EROI ogni GIORNO
di Rory Previti
Tutti ci sentiamo degli eroi quando riusciamo a superare delle difficoltà. Eppure, c’è chi supera grosse difficoltà ogni giorno, perchè gli riesce difficile fare quello che per altri è naturale e scontato.
Muoversi, parlare, camminare, vedere il colore del cielo e ascoltare il soffio del vento.
Eppure, tutte queste persone, questi Eroi ogni giorno, convivono con le difficoltà, le superano senza lasciarsi soverchiare e distruggere.
Sono i disabili gli Eroi ogni giorno.
Noi vogliamo ascoltarli, discutere con loro, ringraziarli per il fatto che ci sono, che soffrono ma lottano, farli sentire meno soli, ascoltare le loro storie di eroica quotidianità.
E fare in modo che anche altri sappiano.
Che non facciano come le famose tre scimmiotte: Una si tappava la bocca.
L’altra gli occhi.
L’ultima le orecchie.
Oggi c’è il nostro sito, la nostra e la vostra voce, per raggiungere il mondo, per abbattere il muro dell’indifferenza
Vita e Relazioni
di Monica Specchia
Scrivere sui Disabili e da disabile, significa dare voce, volto e testimonianza ad un bisogno di integrazione e relazione con il mondo esterno.
Questo a nostro parere diventa sempre più importante e deve essere la priorità assoluta in ogni ambito in cui questa si manifesta.
E’ necessario che i disabili e chi si rapporta con loro si raccontino con sincerità, rivendicando diritti negati ma anche esprimendo le proprie paure, i propri umori, colori , allegrie senza reticenze o facili vittimismi.
Questi spesso vengono letti e risolti all’esterno regalando retorica, buone intenzioni che non diventano mai soluzioni reali ai bisogni.
E’ tempo di proposte non di alibi istituzionali, culturali, personali perché tutte le barriere vengano realmente abbattute.
Si devono riempire gli spazi vuoti, reclamare diritti di lavoro ed incontro perché la condizione di vita di un disabile non diventi una sorta di gabbia dorata che si rompe in mille pezzi non appena decadono le reti di protezione che gli offrono conforto pratico , economico ed affettivo.
Abbiamo bisogno della vostra partecipazione attiva perchè i disabili che troppo spesso si dipingono come gabbiani dalle ali ferite diventino gabbiani in volo capistorno aperti ai venti della vita
Autonomia e autodeterminazione
di Carlo Filippo Follis
Sono un disabileaffetto dalla nascita da Tetraparesi Spastica che ,all’età di 23 anni ho deciso, pur con una invalidità del 100% , e forse proprio per questo, che sarebbe dovuta esistere Norisberghen per fuggire da un destino che non mi apparteneva: quello del recluso nella propria abitazione.

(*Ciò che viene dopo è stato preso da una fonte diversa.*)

(** C1, the code at a failing input.  For the process
    [OrnsteinUhlenbeckProcess(transition=np.eye(2))], just constructed,
    [noise_covariance(time_delta)] raises for every [time_delta]; when the
    matrix exponential itself succeeds, the exception is the [ValueError]
    of broadcasting [np.eye(2)] against the 4x4 squared factor.  The claim
    has [I] conformable with that factor. *)
Theorem noise_covariance_dim2_raises (p : OrnsteinUhlenbeckProcess.t) (dt : pydelta) :
  OrnsteinUhlenbeckProcess.__init__ (Some (npu.AMat (np_eye 2))) None None = Ok p ->
  exists e s',
    OrnsteinUhlenbeckProcess.noise_covariance p dt OrnsteinUhlenbeckProcess.fresh
      = (Raise e, s') /\
    (forall m,
        OrnsteinUhlenbeckProcess.expm_neg_scaled
          (OrnsteinUhlenbeckProcess._transition_x_2 p) dt = Ok m ->
        e = ValueError "operands could not be broadcast together").
Proof.
  intros Hinit.
  assert (Hp : ou_valid p).
  { apply (OrnsteinUhlenbeckProcess_init_valid _ _ _ p) in Hinit; simpl; auto.
    apply tabulate_wf. }
  pose proof (OrnsteinUhlenbeckProcess_init_transition_dim _ p Hinit) as Hd. simpl in Hd.
  destruct (noise_covariance_raises p dt OrnsteinUhlenbeckProcess.fresh Hp
              ltac:(lia) (mrfsq_shape_fresh p)) as (e & s' & Hnc & _ & _ & _ & He).
  exists e, s'. split; [assumption|].
  intros m Hm. now apply (He m).
Qed.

Nacque così Norisberghen, frutto di una lucida “follia” a rispetto anche degli insegnamenti ricevuti, infatti sono stato ospite dell’Istituto Don Carlo Gnocchi di Milano, dall’età di sei anni a quella di tredici.

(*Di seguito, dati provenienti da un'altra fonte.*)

(** X7. Whenever [self < other] returns, the derived comparisons return
    as well and exactly one of [<], [==], [>] is true; [<=] is true
    exactly when [<] or [==] is, and [>=] exactly when [<] is not. *)
Theorem trichotomy st self other p q lt :
  heap st !! self = Some p -> heap st !! other = Some q ->
  __lt__ self (OPreset other) st = (Ok lt, st) ->
  exists eq gt,
    __eq__ self (OPreset other) st = (Ok eq, st) /\
    __gt__ self (OPreset other) st = (Ok gt, st) /\
    __le__ self (OPreset other) st = (Ok (lt || eq), st) /\
    __ge__ self (OPreset other) st = (Ok (negb lt), st) /\
    __ne__ self (OPreset other) st = (Ok (negb eq), st) /\
    ((lt = true /\ eq = false /\ gt = false) \/
     (lt = false /\ eq = true /\ gt = false) \/
     (lt = false /\ eq = false /\ gt = true)).
Proof.
  intros Hp Hq Hlt.
  pose proof (eq_unfold _ _ _ _ _ Hp Hq) as Heq.
  exists (Preset_eqb p q), (negb lt && negb (Preset_eqb p q)).
  unfold __gt__, __le__, __ge__, __ne__, bind. rewrite Hlt.
  rewrite (lt_unfold _ _ _ _ _ Hp Hq) in Hlt.
  apply (f_equal fst) in Hlt. cbn [fst] in Hlt.
  destruct lt; cbn [negb orb andb]; rewrite ?Heq; unfold ret.
  - apply lt_true_not_eq in Hlt. rewrite Hlt. auto 10.
  - destruct (Preset_eqb p q); auto 10.
Qed.

(** X8. [self > other], as derived, is [other < self]: whenever
    [self < other] returns, the two return the same boolean. *)
Theorem gt_is_flipped_lt st self other p q lt :
  heap st !! self = Some p -> heap st !! other = Some q ->
  __lt__ self (OPreset other) st = (Ok lt, st) ->
  __gt__ self (OPreset other) st = __lt__ other (OPreset self) st.
Proof.
  intros Hp Hq Hlt. unfold __gt__, __ne__, bind.
  rewrite Hlt, (lt_unfold _ _ _ _ _ Hq Hp).
  rewrite (lt_unfold _ _ _ _ _ Hp Hq) in Hlt.
  apply (f_equal fst) in Hlt. cbn [fst] in Hlt.
  pose proof (eq_unfold _ _ _ _ _ Hp Hq) as Hequ.
  destruct (Preset_eqb p q) eqn:Heq.
  - apply Preset_eqb_eq in Heq as <-. rewrite Hlt.
    rewrite lt_triples in Hlt. unfold lex_triple_lt in Hlt.
    rewrite !value_eqb_refl in Hlt. cbn [negb] in Hlt. injection Hlt as <-.
    cbn [negb]. by rewrite Hequ.
  - assert (value_eqb (VTuple [fore p; back p; style p])
                      (VTuple [fore q; back q; style q]) = false) as Hne.
    { destruct (value_eqb (VTuple _) (VTuple _)) eqn:Hv; [| done].
      apply value_eqb_eq in Hv. injection Hv as Hf Hb Hs.
      assert (p = q) as Hpq by (destruct p, q; simpl in *; congruence).
      apply Preset_eqb_eq in Hpq. congruence. }
    rewrite (value_lt_converse _ _ Hne), Hlt.
    destruct lt; cbn [negb]; by rewrite ?Hequ.
Qed.

(** *** Dictionaries and presets *)

Lemma set_slots_outside (p : Preset) (k : string) :
  k ∉ axes -> set_slots p !! k = None.
Proof.
  intros Hout. destruct (set_slots p !! k) as [v |] eqn:Hk; [| done].
  exfalso. apply Hout. apply axes_cases.
  assert (k ∈ dom (set_slots p)) as Hdom by (apply elem_of_dom; eauto).
  apply set_slots_dom in Hdom.
  rewrite !elem_of_union, !elem_of_singleton in Hdom.
  destruct Hdom as [[? | ?] | ?]; auto.
Qed.

Lemma Preset_kwargs_unfold st (d : gmap string value) :
  dom d ⊆ ({[ "fore"; "back"; "style" ]} : gset string) ->
  Preset_kwargs d st =
    (Ok (length (heap st)),
     mkState (heap st ++ [mkPreset (kwarg d "fore") (kwarg d "back")
                                   (kwarg d "style")])
             (trace st)).
Proof. intros Hdom. unfold Preset_kwargs. by rewrite bool_decide_eq_true_2. Qed.

Lemma Preset_eta (p : Preset) :
  mkPreset (slot p "fore") (slot p "back") (slot p "style") = p.
Proof. by destruct p. Qed.

(** X9. Building a preset from the dictionary of another gives a new
    instance with the same three slots: [Preset] called with the keyword
    arguments [p.as_dict()] is a copy of [p]. *)
Theorem as_dict_roundtrip st self p :
  heap st !! self = Some p ->
  exists d r st',
    as_dict self st = (Ok d, st) /\
    Preset_kwargs d st = (Ok r, st') /\
    heap st !! r = None /\
    heap st' !! r = Some p /\
    heap st' !! self = Some p.
Proof.
  intros Hp. exists (set_slots p). do 2 eexists.
  split; [by apply as_dict_unfold |].
  split; [apply Preset_kwargs_unfold, set_slots_dom |]. simpl.
  rewrite !kwarg_set_slots
    by (apply axes_fore || apply axes_back || apply axes_style).
  rewrite Preset_eta.
  split; [by apply lookup_ge_None |].
  split; [by rewrite list_lookup_middle | by apply lookup_app_l_Some].
Qed.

Mi fu insegnato che un disabile, nell’ambito delle cose “possibili”, può riuscire in tutto, mi è stato insegnato a non crearmi dei problemi, tanto più, in base a quelli già ricevuti da madre natura. La mia “impresa” Norisberghen nacque per la necessità di non farmi ammuffire di fronte ad un televisore; fu ispirata dalla mia passione per il modellismo, così divenne ciò che è oggi: un negozio e punto promozionale che cercano di soddisfare le esigenze dei modellisti e proporre, di tanto in tanto, delle proprie novità e innovazioni.
Con le mie difficoltà difficilmente mi sarei inserito in una struttura privata o pubblica garantendo a chi mi impiegava una degna produttività. Avrei dovuto ricevere da questa struttura particolari strumentazioni per poter lavorare. Questo è possibile se sei tu a crearti l’azienda, se sei tu che rischi in prima persona ed investi sulle tue necessità.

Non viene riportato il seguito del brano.